----- DATA FOR THE TASK
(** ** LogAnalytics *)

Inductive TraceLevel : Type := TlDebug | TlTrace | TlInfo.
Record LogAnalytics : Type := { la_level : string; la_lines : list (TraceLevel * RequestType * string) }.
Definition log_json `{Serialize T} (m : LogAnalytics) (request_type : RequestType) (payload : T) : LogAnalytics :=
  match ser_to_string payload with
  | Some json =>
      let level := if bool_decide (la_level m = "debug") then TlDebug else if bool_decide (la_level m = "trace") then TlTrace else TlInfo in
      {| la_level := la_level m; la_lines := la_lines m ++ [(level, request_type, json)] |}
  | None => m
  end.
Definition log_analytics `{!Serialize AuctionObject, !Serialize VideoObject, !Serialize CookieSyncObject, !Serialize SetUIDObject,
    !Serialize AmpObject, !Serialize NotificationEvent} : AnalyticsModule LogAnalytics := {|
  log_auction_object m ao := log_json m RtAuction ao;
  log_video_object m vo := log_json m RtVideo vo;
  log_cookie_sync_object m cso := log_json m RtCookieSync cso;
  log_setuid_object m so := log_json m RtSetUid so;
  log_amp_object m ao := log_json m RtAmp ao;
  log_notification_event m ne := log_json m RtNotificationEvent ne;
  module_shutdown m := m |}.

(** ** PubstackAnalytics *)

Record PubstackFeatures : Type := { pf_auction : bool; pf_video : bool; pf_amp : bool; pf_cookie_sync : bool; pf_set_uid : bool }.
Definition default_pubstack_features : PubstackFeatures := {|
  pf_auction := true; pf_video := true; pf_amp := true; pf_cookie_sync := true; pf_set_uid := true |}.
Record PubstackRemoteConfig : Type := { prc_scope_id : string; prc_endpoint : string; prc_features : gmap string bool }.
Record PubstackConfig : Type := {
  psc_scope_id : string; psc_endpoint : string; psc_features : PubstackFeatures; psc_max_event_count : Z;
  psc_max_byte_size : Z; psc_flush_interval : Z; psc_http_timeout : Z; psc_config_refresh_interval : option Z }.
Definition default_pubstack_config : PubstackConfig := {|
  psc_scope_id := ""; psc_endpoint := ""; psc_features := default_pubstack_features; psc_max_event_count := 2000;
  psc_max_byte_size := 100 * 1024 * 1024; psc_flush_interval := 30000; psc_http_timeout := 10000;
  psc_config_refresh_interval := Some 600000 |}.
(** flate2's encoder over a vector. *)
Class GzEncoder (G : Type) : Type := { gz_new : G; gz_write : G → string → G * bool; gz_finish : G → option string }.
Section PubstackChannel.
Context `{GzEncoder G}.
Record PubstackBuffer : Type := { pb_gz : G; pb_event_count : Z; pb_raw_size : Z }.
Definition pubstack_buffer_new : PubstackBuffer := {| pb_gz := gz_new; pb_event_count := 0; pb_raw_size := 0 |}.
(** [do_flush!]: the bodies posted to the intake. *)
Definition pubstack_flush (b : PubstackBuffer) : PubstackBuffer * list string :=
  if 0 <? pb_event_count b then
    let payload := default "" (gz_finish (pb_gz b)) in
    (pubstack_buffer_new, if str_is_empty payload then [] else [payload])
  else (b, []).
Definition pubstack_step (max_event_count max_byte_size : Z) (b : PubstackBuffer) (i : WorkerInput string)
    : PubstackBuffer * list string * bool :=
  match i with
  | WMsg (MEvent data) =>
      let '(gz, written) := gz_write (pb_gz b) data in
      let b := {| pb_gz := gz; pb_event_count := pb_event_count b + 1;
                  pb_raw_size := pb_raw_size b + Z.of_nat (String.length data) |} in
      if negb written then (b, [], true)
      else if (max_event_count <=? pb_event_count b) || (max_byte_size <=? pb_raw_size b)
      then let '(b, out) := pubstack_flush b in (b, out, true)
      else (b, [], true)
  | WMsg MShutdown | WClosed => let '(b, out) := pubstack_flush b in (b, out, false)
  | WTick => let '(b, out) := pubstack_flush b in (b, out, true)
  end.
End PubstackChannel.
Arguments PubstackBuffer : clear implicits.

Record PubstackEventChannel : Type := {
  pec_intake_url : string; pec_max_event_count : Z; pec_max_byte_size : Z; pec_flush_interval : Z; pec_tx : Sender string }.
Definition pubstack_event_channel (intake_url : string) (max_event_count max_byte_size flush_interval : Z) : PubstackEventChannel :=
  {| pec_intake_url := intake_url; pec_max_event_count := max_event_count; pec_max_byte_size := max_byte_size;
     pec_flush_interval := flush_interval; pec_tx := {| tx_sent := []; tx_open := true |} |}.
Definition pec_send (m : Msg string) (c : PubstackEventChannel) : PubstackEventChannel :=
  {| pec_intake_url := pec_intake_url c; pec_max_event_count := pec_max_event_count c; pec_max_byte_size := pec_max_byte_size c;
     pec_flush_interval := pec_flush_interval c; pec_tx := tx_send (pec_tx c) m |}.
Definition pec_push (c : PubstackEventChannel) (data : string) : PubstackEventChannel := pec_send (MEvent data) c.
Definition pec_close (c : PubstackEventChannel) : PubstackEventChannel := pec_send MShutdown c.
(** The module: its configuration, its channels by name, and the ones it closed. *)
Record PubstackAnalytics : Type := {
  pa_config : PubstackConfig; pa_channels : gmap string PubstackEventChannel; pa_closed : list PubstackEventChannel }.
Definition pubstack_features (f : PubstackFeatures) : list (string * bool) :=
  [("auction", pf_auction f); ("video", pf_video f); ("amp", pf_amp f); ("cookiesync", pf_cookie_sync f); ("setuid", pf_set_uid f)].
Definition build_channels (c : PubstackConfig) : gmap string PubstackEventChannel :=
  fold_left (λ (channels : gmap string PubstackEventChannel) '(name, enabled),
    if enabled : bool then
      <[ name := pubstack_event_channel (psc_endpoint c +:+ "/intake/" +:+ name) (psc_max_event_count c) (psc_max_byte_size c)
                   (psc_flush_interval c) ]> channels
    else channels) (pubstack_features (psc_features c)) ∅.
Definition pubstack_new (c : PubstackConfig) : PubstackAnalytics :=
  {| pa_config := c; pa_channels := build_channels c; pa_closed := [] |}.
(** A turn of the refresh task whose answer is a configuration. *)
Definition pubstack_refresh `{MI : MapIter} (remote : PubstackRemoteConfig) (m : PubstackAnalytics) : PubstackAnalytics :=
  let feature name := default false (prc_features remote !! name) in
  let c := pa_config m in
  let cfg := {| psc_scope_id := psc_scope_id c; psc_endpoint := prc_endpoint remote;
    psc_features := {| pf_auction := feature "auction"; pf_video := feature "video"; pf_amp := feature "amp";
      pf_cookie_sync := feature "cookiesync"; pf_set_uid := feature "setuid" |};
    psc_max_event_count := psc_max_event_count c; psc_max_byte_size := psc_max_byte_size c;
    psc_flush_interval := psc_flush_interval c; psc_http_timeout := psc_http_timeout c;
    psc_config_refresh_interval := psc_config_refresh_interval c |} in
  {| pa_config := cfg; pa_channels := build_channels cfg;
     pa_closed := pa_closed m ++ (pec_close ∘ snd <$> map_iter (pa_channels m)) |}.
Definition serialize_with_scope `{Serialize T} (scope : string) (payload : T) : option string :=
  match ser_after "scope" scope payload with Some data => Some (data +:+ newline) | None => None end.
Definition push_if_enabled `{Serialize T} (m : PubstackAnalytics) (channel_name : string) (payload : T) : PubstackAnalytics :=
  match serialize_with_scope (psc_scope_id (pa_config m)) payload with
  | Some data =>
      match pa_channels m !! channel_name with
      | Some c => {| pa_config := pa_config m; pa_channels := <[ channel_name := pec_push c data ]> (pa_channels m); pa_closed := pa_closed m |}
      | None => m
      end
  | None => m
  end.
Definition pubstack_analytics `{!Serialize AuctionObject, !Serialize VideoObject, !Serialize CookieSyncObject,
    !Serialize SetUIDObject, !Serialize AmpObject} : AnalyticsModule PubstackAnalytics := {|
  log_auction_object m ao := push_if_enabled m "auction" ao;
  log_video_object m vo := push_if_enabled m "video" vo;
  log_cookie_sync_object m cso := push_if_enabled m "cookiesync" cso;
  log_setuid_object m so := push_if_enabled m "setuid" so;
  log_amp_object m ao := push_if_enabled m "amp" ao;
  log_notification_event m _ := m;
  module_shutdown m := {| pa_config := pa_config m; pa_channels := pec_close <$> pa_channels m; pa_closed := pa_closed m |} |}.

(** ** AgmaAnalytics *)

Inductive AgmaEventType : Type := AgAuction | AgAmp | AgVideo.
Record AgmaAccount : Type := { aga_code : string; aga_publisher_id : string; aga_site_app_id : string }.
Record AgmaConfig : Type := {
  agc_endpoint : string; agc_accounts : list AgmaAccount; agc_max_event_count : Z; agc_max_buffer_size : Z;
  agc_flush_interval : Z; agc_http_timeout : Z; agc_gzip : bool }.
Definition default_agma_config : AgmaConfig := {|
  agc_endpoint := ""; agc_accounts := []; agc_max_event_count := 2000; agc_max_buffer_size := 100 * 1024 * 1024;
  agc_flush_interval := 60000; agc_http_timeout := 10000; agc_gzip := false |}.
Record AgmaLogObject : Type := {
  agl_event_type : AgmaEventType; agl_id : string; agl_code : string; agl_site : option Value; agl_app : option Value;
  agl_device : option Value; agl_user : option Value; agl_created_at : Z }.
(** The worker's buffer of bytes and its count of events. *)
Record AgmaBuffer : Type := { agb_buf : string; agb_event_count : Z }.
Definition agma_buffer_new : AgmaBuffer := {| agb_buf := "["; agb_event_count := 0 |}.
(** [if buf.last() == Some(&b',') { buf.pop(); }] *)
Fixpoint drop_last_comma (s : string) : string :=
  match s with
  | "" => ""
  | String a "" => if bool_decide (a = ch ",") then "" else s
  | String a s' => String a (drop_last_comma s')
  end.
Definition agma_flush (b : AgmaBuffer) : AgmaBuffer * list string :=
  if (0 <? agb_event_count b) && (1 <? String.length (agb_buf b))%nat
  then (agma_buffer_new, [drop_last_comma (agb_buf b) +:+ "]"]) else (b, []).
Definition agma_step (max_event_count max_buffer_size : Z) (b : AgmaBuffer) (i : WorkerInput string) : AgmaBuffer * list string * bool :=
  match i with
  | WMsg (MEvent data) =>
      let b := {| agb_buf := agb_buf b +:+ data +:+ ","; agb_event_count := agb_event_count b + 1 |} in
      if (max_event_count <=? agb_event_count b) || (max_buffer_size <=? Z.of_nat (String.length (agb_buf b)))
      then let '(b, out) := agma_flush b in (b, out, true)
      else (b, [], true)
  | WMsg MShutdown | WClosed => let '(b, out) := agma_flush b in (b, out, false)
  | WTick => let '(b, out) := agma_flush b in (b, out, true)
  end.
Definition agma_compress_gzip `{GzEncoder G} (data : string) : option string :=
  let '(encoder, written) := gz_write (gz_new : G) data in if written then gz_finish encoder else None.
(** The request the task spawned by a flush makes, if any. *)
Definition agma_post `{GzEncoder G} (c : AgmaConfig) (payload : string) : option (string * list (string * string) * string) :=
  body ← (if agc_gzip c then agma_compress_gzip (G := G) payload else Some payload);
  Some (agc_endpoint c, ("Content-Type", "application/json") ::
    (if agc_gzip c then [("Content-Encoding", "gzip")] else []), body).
----------
### [REQUIREMENT]
Return all lines from the entries that contain the string "length".

### [SOLUTION TO THIS TASK]
                  pb_raw_size := pb_raw_size b + Z.of_nat (String.length data) |} in
  if (0 <? agb_event_count b) && (1 <? String.length (agb_buf b))%nat
      if (max_event_count <=? agb_event_count b) || (max_buffer_size <=? Z.of_nat (String.length (agb_buf b)))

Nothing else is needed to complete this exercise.